The analysis generates the following Logical SQL which basically lists the columns retrieved and the filters applied.

SELECT  
   0 s_0,
   "A - Sample Sales"."Time"."T02 Per Name Month" s_1,
   "A - Sample Sales"."Base Facts"."1- Revenue" s_2,
   "A - Sample Sales"."Time Series"."127  Mth Ago Rev  (Fix Time Lvl)" s_3
FROM "A - Sample Sales"  
WHERE  
("Time"."T02 Per Name Month" = '2015 / 04')
ORDER BY 2 ASC NULLS LAST  
FETCH FIRST 5000001 ROWS ONLY  

The translation to source SQL hugely depends on the data model created in the RPD and on the data source type. In our example an Oracle SQL gets generated containing the following steps:

  • Sequence Generation: a RANK function is used to created a dense sequence based on Per_Name_Month, the chronological key defined in the time-hierarchy for the month level.
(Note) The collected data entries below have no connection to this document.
(** * ctfd-download: a shallow embedding of [download.py]

    The program mirrors a CTFd instance into a local directory: it lists the
    challenges, fetches each challenge's detail record, writes one Markdown
    stub per challenge, downloads the attached files and writes an index
    file ([README.md]).

    Python values are embedded as follows.
    - [str] is a list of Unicode code points ([pystr]).
    - The JSON documents of the CTFd API are embedded at the shapes the API
      documents: a challenge object is a record of optional members, each
      of the type the API gives it (an integer id, strings, a list of
      URLs); members of other types are outside the model.
    - A response is what the program reads of it: its parsed body
      (malformed, an object, or another JSON value), its content-length
      (absent or a number; a header that is not a number is outside the
      model) and the pieces in which [iter_content] hands out its bytes.
    - Exceptions are a sum type, and every function that can raise returns
      in the monad [M], which also collects the effects of the run (files
      written, console and log lines, progress-bar updates) in order.
    - The file system is a finite map from path to contents; the program
      only ever opens files for writing, so a run acts on it by replaying
      the writes it made.  Opening a file for writing and a GET are taken
      to succeed: errors of the disk and of the network are outside the
      model. *)

From Stdlib Require Import ZArith NArith List String Ascii Lia.
From Stdlib Require Import Numbers.DecimalString.
From Stdlib Require Import Init.Byte.
From stdpp Require Import base option list gmap.
From Equations Require Import Equations.
Import ListNotations.

Local Open Scope N_scope.

(* ===================================================================== *)
(** ** Strings *)

(** A Python [str]: a sequence of Unicode code points. *)
Abbreviation pystr := (list N).

(** Decoding of the UTF-8 bytes of a string literal of this file into code
    points, so that literals read as they do in the source. *)
Definition cont (b : ascii) : N := N.land (N_of_ascii b) 63.

Fixpoint utf8_decode (bs : list ascii) : pystr :=
  match bs with
  | [] => []
  | b :: rest =>
      let n := N_of_ascii b in
      if n <? 128 then n :: utf8_decode rest
      else if n <? 224 then
        match rest with
        | b1 :: rest1 =>
            (N.land n 31 * 64 + cont b1) :: utf8_decode rest1
        | _ => []
        end
      else if n <? 240 then
        match rest with
        | b1 :: b2 :: rest2 =>
            (N.land n 15 * 4096 + cont b1 * 64 + cont b2) :: utf8_decode rest2
        | _ => []
        end
      else
        match rest with
        | b1 :: b2 :: b3 :: rest3 =>
            (N.land n 7 * 262144 + cont b1 * 4096 + cont b2 * 64 + cont b3)
              :: utf8_decode rest3
        | _ => []
        end
  end.

Definition py (s : string) : pystr := utf8_decode (list_ascii_of_string s).
Arguments py s%_string : simpl never.

(** [str(n)] for a Python [int]. *)
Definition str_of_int (z : Z) : pystr :=
  py (NilZero.string_of_int (Z.to_int z)).

Definition newline : pystr := [10].

(** [a.startswith(b)] *)
Fixpoint startswith (a b : pystr) : bool :=
  match b, a with
  | [], _ => true
  | y :: b', x :: a' => (x =? y) && startswith a' b'
  | _ :: _, [] => false
  end.

(** [a.endswith(b)] *)
Definition endswith (a b : pystr) : bool := startswith (rev a) (rev b).

(** [os.path.join(a, b)] of [posixpath]: an absolute [b] replaces [a];
    otherwise the two are joined by one separator unless [a] is empty or
    already ends with one. *)
Definition path_join (a b : pystr) : pystr :=
  if startswith b (py "/") then b
  else if (match a with [] => true | _ => false end) || endswith a (py "/")
       then a ++ b
       else a ++ py "/" ++ b.

(* ===================================================================== *)
(** ** Character classes of the two regular expressions *)

(** [\s] of [re] on a [str] pattern: the Unicode whitespace code points. *)
Definition is_space (c : N) : bool :=
  ((9 <=? c) && (c <=? 13)) || ((28 <=? c) && (c <=? 32))
  || (c =? 133) || (c =? 160) || (c =? 5760)
  || ((8192 <=? c) && (c <=? 8202))
  || (c =? 8232) || (c =? 8233) || (c =? 8239) || (c =? 8287)
  || (c =? 12288).

(** The class [[a-z0-9-]]. *)
Definition is_slug_char (c : N) : bool :=
  ((97 <=? c) && (c <=? 122)) || ((48 <=? c) && (c <=? 57)) || (c =? 45).

Definition dash : N := 45.
Definition is_dash (c : N) : bool := c =? dash.

Definition is_ascii_cp (c : N) : bool := c <? 128.

Definition ascii_lower (c : N) : N :=
  if (65 <=? c) && (c <=? 90) then c + 32 else c.

Fixpoint drop_while (p : N -> bool) (s : pystr) : pystr :=
  match s with
  | [] => []
  | c :: r => if p c then drop_while p r else s
  end.

(* ===================================================================== *)
(** ** What the program takes from outside the repository *)

(** Library functions whose tables or algorithms are not part of the
    repository. *)
Class Library := {
  (** [str.lower()] on a string that has a non-ASCII code point (CPython
      lowers an all-ASCII string by the ASCII rule and any other string
      through the Unicode case tables). *)
  unicode_lower : pystr -> pystr;
  (** [urllib.parse.urljoin] *)
  urljoin : pystr -> pystr -> pystr;
  (** [urllib.parse.urlparse(u).path] *)
  url_path : pystr -> pystr;
}.

(* ===================================================================== *)
(** ** slugify *)

(** [text.lower()] *)
Definition str_lower `{Library} (text : pystr) : pystr :=
  if forallb is_ascii_cp text then map ascii_lower text
  else unicode_lower text.

(** [re.sub(r"[\s]+", "-", s)]: scanning from the left, every maximal run
    of whitespace is one match and is replaced by one dash. *)
Equations? re_sub_spaces (s : pystr) : pystr by wf (length s) lt :=
  re_sub_spaces [] := [];
  re_sub_spaces (c :: r) :=
    if is_space c then dash :: re_sub_spaces (drop_while is_space r)
    else c :: re_sub_spaces r.
Proof.
  clear re_sub_spaces.
  induction r as [|d r IH]; simpl; [lia|].
  destruct (is_space d); simpl; lia.
Qed.

(** [re.sub(r"[^a-z0-9-]", "", s)]: every code point outside the class is a
    match and is replaced by the empty string. *)
Definition re_sub_nonslug (s : pystr) : pystr := List.filter is_slug_char s.

(** [s.strip("-")] *)
Definition strip_dashes (s : pystr) : pystr :=
  rev (drop_while is_dash (rev (drop_while is_dash s))).

Definition slugify `{Library} (text : pystr) : pystr :=
  py "🔲 " ++ strip_dashes (re_sub_nonslug (re_sub_spaces (str_lower text))).

(** *** The slug as the specification words it

    Lowercase; collapse every whitespace run to one separator; remove the
    code points outside [[a-z0-9-]]; trim the separators at both ends;
    prefix the marker. *)
Definition marker : pystr := [128306; 32].

Fixpoint collapse_runs (in_run : bool) (s : pystr) : pystr :=
  match s with
  | [] => []
  | c :: r =>
      if is_space c
      then (if in_run then collapse_runs true r else dash :: collapse_runs true r)
      else c :: collapse_runs false r
  end.

Definition remove_disallowed (s : pystr) : pystr :=
  flat_map (fun c => if is_slug_char c then [c] else []) s.

Fixpoint trim_leading (s : pystr) : pystr :=
  match s with
  | [] => []
  | c :: r => if is_dash c then trim_leading r else c :: r
  end.

Fixpoint trim_trailing (s : pystr) : pystr :=
  match s with
  | [] => []
  | c :: r =>
      match trim_trailing r with
      | [] => if is_dash c then [] else [c]
      | r' => c :: r'
      end
  end.

Definition slug_reference `{Library} (name : pystr) : pystr :=
  marker
    ++ trim_trailing (trim_leading
         (remove_disallowed (collapse_runs false (str_lower name)))).

(* ===================================================================== *)
(** ** The URL pattern of the link scan *)

(** Whether [https?://[^\s]+] matches at the head of [s]. *)
Definition url_at (s : pystr) : bool :=
  match s with
  | 104 :: 116 :: 116 :: 112 :: 58 :: 47 :: 47 :: c :: _ => negb (is_space c)
  | 104 :: 116 :: 116 :: 112 :: 115 :: 58 :: 47 :: 47 :: c :: _ =>
      negb (is_space c)
  | _ => false
  end.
Mth_Key is also part of the query since it's used in the join between dimension and fact table.
WITH  
OBICOMMON0 AS (select DENSE_RANK() OVER ( ORDER BY T653.Per_Name_Month) as c1,  
     T653.Mth_Key as c2,
     T653.Per_Name_Month as c3
from  
     BISAMPLE.SAMP_TIME_MTH_D T653 /* D02 Time Month Grain */ ),
  • Period Shifting: The sequence generated above is now shifted by the number of periods defined in the column formula (D1.c1 + 1), in our example 1.
SAWITH0 AS (select D1.c1 + 1 as c1,  
     D1.c2 as c2,
     D1.c3 as c3
from  
     OBICOMMON0 D1),
  • Ago Period Query: Using the period shifted query the historical record (or set of records) is retrieved.
SAWITH1 AS (select distinct D1.c1 as c1,  
     D1.c3 as c2
from  
     OBICOMMON0 D1),
SAWITH2 AS (select sum(T418.Revenue) as c1,  
     D3.c2 as c2
from  
     BISAMPLE.SAMP_REVENUE_F T418 /* F10 Billed Rev */ ,
     SAWITH0 D4,
     SAWITH1 D3
where  ( T418.Bill_Mth_Key = D4.c2 and D3.c1 = D4.c1 and D3.c2 = '2015 / 04' )  
group by D3.c2, D4.c3),  

The period shifted query usage is explained visually by the image below

Sequence shift in usage

  • Selected Period Query: the query for the selected period, in our case 2015-04, is executed using standard time dimension
SAWITH3 AS (select sum(T418.Revenue) as c1,  
     T653.Per_Name_Month as c2
from  
     BISAMPLE.SAMP_TIME_MTH_D T653 /* D02 Time Month Grain */ ,
     BISAMPLE.SAMP_REVENUE_F T418 /* F10 Billed Rev */ 
where  ( T418.Bill_Mth_Key = T653.Mth_Key and T653.Per_Name_Month = '2015 / 04' )  
group by T653.Per_Name_Month)
  • Resultsets joining: Results coming from Ago Period and Selected Period queries are then joined with an outer join.
select D1.c1 as c1, D1.c2 as c2, D1.c3 as c3, D1.c4 as c4 from ( select D1.c1 as c1,  
     D1.c2 as c2,
     D1.c3 as c3,
     D1.c4 as c4
from  
     (select 0 as c1,
               coalesce( D1.c2, D2.c2) as c2,
               D2.c1 as c3,
               D1.c1 as c4,
               ROW_NUMBER() OVER (PARTITION BY coalesce( D1.c2, D2.c2) ORDER BY coalesce( D1.c2, D2.c2) ASC) as c5
          from 
               SAWITH2 D1 full outer join SAWITH3 D2 On D1.c2 = D2.c2
     ) D1
where  ( D1.c5 = 1 )  
order by c2 ) D1 where rownum <= 5000001  

As you can see, it's a rather complex set of instructions that involves several steps including analytical functions like the DENSE_RANK() in the sequence generation. In our case we have been lucky that the source system provided the DENSE_RANK() function; with other sources the sequence generation needs to be calculated directly by the BI Server (OBIS) with a possible degradation of performances.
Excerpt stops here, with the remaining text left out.